* _Exercise prompt_: Each entry that appears below should be restated exactly as it is.

* _Supplied material_:
Lemma step_keeps_absent st ev c :
  rooms st !! c = None → ¬ creates c ev → rooms (step st ev).1 !! c = None.
Proof.
  intros Hc Hev.
  destruct ev as [s n c'|s c' n|s c'|s d now|s d now|s m tme|s|t]; simpl in *.
  - by rewrite lookup_insert_ne.
  - unfold joinRoom. destruct (rooms st !! c') as [room|] eqn:Hroom; [|done].
    case_bool_decide; [done|]. simpl.
    rewrite lookup_insert_ne; [done|congruence].
  - unfold startGame. destruct (rooms st !! c') as [room|] eqn:Hroom; [|done].
    repeat case_bool_decide; try done. simpl.
    rewrite lookup_insert_ne; [done|congruence].
  - unfold submitDrawing. destruct (players st !! s) as [e|]; [|done].
    destruct (rooms st !! roomCode e) as [room|] eqn:Hroom; [|done]. simpl.
    rewrite lookup_insert_ne; [done|congruence].
  - unfold submitSlogan. destruct (players st !! s) as [e|]; [|done].
    destruct (rooms st !! roomCode e) as [room|] eqn:Hroom; [|done]. simpl.
    rewrite lookup_insert_ne; [done|congruence].
  - unfold chatMessage. by destruct (players st !! s).
  - disconnect_cases st s; simpl; try done.
    + apply lookup_delete_None. right. rewrite lookup_insert_ne; [done|congruence].
    + rewrite lookup_insert_ne; [done|congruence].
    + rewrite lookup_insert_ne; [done|congruence].
  - unfold tick. destruct (timers st !! t) as [tm|]; [|done].
    destruct (armed tm); [|done]. by case_bool_decide.
Qed.

Lemma exec_keeps_absent c evs : ∀ st,
  rooms st !! c = None → Forall (λ ev, ¬ creates c ev) evs →
  rooms (exec st evs) !! c = None.
Proof.
  induction evs as [|ev evs IH]; intros st Hc Hevs; [done|].
  rewrite exec_cons. inversion Hevs; subst.
  by apply IH; [apply step_keeps_absent|].
Qed.

(** C7, as stated, fails: a creates a room, creates a second room and
    disconnects.  a was the only player of the first room, but the handler
    removes a only from the second room, which its directory entry names;
    the first room stays in the registry with a in its roster, and a
    joinRoom with its code succeeds. *)
Lemma room_of_departed_session_stays :
  let st := exec init [OnCreateRoom "a" "Ann" "ABCDEF"; OnCreateRoom "a" "Ann" "GHIJKL"] in
  rooms st !! "ABCDEF"
    = Some (Room.mk "ABCDEF" "a" [mkPlayer "a" "Ann" true] Waiting [] []) ∧
  rooms (disconnect st "a").1 !! "ABCDEF"
    = Some (Room.mk "ABCDEF" "a" [mkPlayer "a" "Ann" true] Waiting [] []) ∧
  msg <$> (joinRoom (disconnect st "a").1 "b" "ABCDEF" "Bob").2
    = [RoomJoined "ABCDEF" [mkPlayer "a" "Ann" true; mkPlayer "b" "Bob" false] "b";
       PlayerJoined (mkPlayer "b" "Bob" false)] ∧
  ¬ spec_last_player_removes_room.
Proof.
  intros st.
  assert (Hroom : rooms st !! "ABCDEF"
    = Some (Room.mk "ABCDEF" "a" [mkPlayer "a" "Ann" true] Waiting [] []))
    by (vm_compute; reflexivity).
  assert (Hafter : rooms (disconnect st "a").1 !! "ABCDEF"
    = Some (Room.mk "ABCDEF" "a" [mkPlayer "a" "Ann" true] Waiting [] []))
    by (vm_compute; reflexivity).
  split; [exact Hroom|]. split; [exact Hafter|]. split; [vm_compute; reflexivity|].
  intros Hspec.
  specialize (Hspec [OnCreateRoom "a" "Ann" "ABCDEF"; OnCreateRoom "a" "Ann" "GHIJKL"]
                    "a" "ABCDEF" _ Hroom).
  fold st in Hspec. rewrite Hafter in Hspec.
  discriminate Hspec. vm_compute. reflexivity.
Qed.

(** C7 (amended): in every state the server can reach, no room of the
    registry has an empty roster; and when a session whose directory entry
    names a room disconnects and that room's roster held no other session,
    the room is removed from the registry, so that a joinRoom with its code,
    then or at any later time before createRoom draws that code again, is
    answered with the "room not found" error and changes nothing. *)
Theorem last_player_removes_room evs :
  let st := exec init evs in
  (∀ c room, rooms st !! c = Some room → Room.players room ≠ []) ∧
  (∀ s e room,
     players st !! s = Some e → rooms st !! roomCode e = Some room →
     without s (Room.players room) = [] →
     let st' := (disconnect st s).1 in
     rooms st' !! roomCode e = None ∧
     ∀ later s' n, Forall (λ ev, ¬ creates (roomCode e) ev) later →
       joinRoom (exec st' later) s' (roomCode e) n
         = (exec st' later, [socket_emit s' (Error room_not_found)])).
Proof.
  intros st. pose proof (rooms_wf_exec evs init rooms_wf_init) as Hwf.
  fold st in Hwf. split; [intros c room Hc; by apply (Hwf c room)|].
  intros s e room He Hroom Hw st'.
  assert (Hgone : rooms st' !! roomCode e = None).
  { unfold st'. rewrite (disconnect_last st s e room He Hroom Hw). simpl.
    destruct (Hwf _ _ Hroom) as [-> _]. apply lookup_delete_eq. }
  split; [done|]. intros later s' n Hlater.
  apply joinRoom_unknown. by apply exec_keeps_absent.
Qed.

* _Finished task_:
Lemma step_keeps_absent st ev c :
  rooms st !! c = None → ¬ creates c ev → rooms (step st ev).1 !! c = None.
Proof.
  intros Hc Hev.
  destruct ev as [s n c'|s c' n|s c'|s d now|s d now|s m tme|s|t]; simpl in *.
  - by rewrite lookup_insert_ne.
  - unfold joinRoom. destruct (rooms st !! c') as [room|] eqn:Hroom; [|done].
    case_bool_decide; [done|]. simpl.
    rewrite lookup_insert_ne; [done|congruence].
  - unfold startGame. destruct (rooms st !! c') as [room|] eqn:Hroom; [|done].
    repeat case_bool_decide; try done. simpl.
    rewrite lookup_insert_ne; [done|congruence].
  - unfold submitDrawing. destruct (players st !! s) as [e|]; [|done].
    destruct (rooms st !! roomCode e) as [room|] eqn:Hroom; [|done]. simpl.
    rewrite lookup_insert_ne; [done|congruence].
  - unfold submitSlogan. destruct (players st !! s) as [e|]; [|done].
    destruct (rooms st !! roomCode e) as [room|] eqn:Hroom; [|done]. simpl.
    rewrite lookup_insert_ne; [done|congruence].
  - unfold chatMessage. by destruct (players st !! s).
  - disconnect_cases st s; simpl; try done.
    + apply lookup_delete_None. right. rewrite lookup_insert_ne; [done|congruence].
    + rewrite lookup_insert_ne; [done|congruence].
    + rewrite lookup_insert_ne; [done|congruence].
  - unfold tick. destruct (timers st !! t) as [tm|]; [|done].
    destruct (armed tm); [|done]. by case_bool_decide.
Qed.

Lemma exec_keeps_absent c evs : ∀ st,
  rooms st !! c = None → Forall (λ ev, ¬ creates c ev) evs →
  rooms (exec st evs) !! c = None.
Proof.
  induction evs as [|ev evs IH]; intros st Hc Hevs; [done|].
  rewrite exec_cons. inversion Hevs; subst.
  by apply IH; [apply step_keeps_absent|].
Qed.

(** C7, as stated, fails: a creates a room, creates a second room and
    disconnects.  a was the only player of the first room, but the handler
    removes a only from the second room, which its directory entry names;
    the first room stays in the registry with a in its roster, and a
    joinRoom with its code succeeds. *)
Lemma room_of_departed_session_stays :
  let st := exec init [OnCreateRoom "a" "Ann" "ABCDEF"; OnCreateRoom "a" "Ann" "GHIJKL"] in
  rooms st !! "ABCDEF"
    = Some (Room.mk "ABCDEF" "a" [mkPlayer "a" "Ann" true] Waiting [] []) ∧
  rooms (disconnect st "a").1 !! "ABCDEF"
    = Some (Room.mk "ABCDEF" "a" [mkPlayer "a" "Ann" true] Waiting [] []) ∧
  msg <$> (joinRoom (disconnect st "a").1 "b" "ABCDEF" "Bob").2
    = [RoomJoined "ABCDEF" [mkPlayer "a" "Ann" true; mkPlayer "b" "Bob" false] "b";
       PlayerJoined (mkPlayer "b" "Bob" false)] ∧
  ¬ spec_last_player_removes_room.
Proof.
  intros st.
  assert (Hroom : rooms st !! "ABCDEF"
    = Some (Room.mk "ABCDEF" "a" [mkPlayer "a" "Ann" true] Waiting [] []))
    by (vm_compute; reflexivity).
  assert (Hafter : rooms (disconnect st "a").1 !! "ABCDEF"
    = Some (Room.mk "ABCDEF" "a" [mkPlayer "a" "Ann" true] Waiting [] []))
    by (vm_compute; reflexivity).
  split; [exact Hroom|]. split; [exact Hafter|]. split; [vm_compute; reflexivity|].
  intros Hspec.
  specialize (Hspec [OnCreateRoom "a" "Ann" "ABCDEF"; OnCreateRoom "a" "Ann" "GHIJKL"]
                    "a" "ABCDEF" _ Hroom).
  fold st in Hspec. rewrite Hafter in Hspec.
  discriminate Hspec. vm_compute. reflexivity.
Qed.

(** C7 (amended): in every state the server can reach, no room of the
    registry has an empty roster; and when a session whose directory entry
    names a room disconnects and that room's roster held no other session,
    the room is removed from the registry, so that a joinRoom with its code,
    then or at any later time before createRoom draws that code again, is
    answered with the "room not found" error and changes nothing. *)
Theorem last_player_removes_room evs :
  let st := exec init evs in
  (∀ c room, rooms st !! c = Some room → Room.players room ≠ []) ∧
  (∀ s e room,
     players st !! s = Some e → rooms st !! roomCode e = Some room →
     without s (Room.players room) = [] →
     let st' := (disconnect st s).1 in
     rooms st' !! roomCode e = None ∧
     ∀ later s' n, Forall (λ ev, ¬ creates (roomCode e) ev) later →
       joinRoom (exec st' later) s' (roomCode e) n
         = (exec st' later, [socket_emit s' (Error room_not_found)])).
Proof.
  intros st. pose proof (rooms_wf_exec evs init rooms_wf_init) as Hwf.
  fold st in Hwf. split; [intros c room Hc; by apply (Hwf c room)|].
  intros s e room He Hroom Hw st'.
  assert (Hgone : rooms st' !! roomCode e = None).
  { unfold st'. rewrite (disconnect_last st s e room He Hroom Hw). simpl.
    destruct (Hwf _ _ Hroom) as [-> _]. apply lookup_delete_eq. }
  split; [done|]. intros later s' n Hlater.
  apply joinRoom_unknown. by apply exec_keeps_absent.
Qed.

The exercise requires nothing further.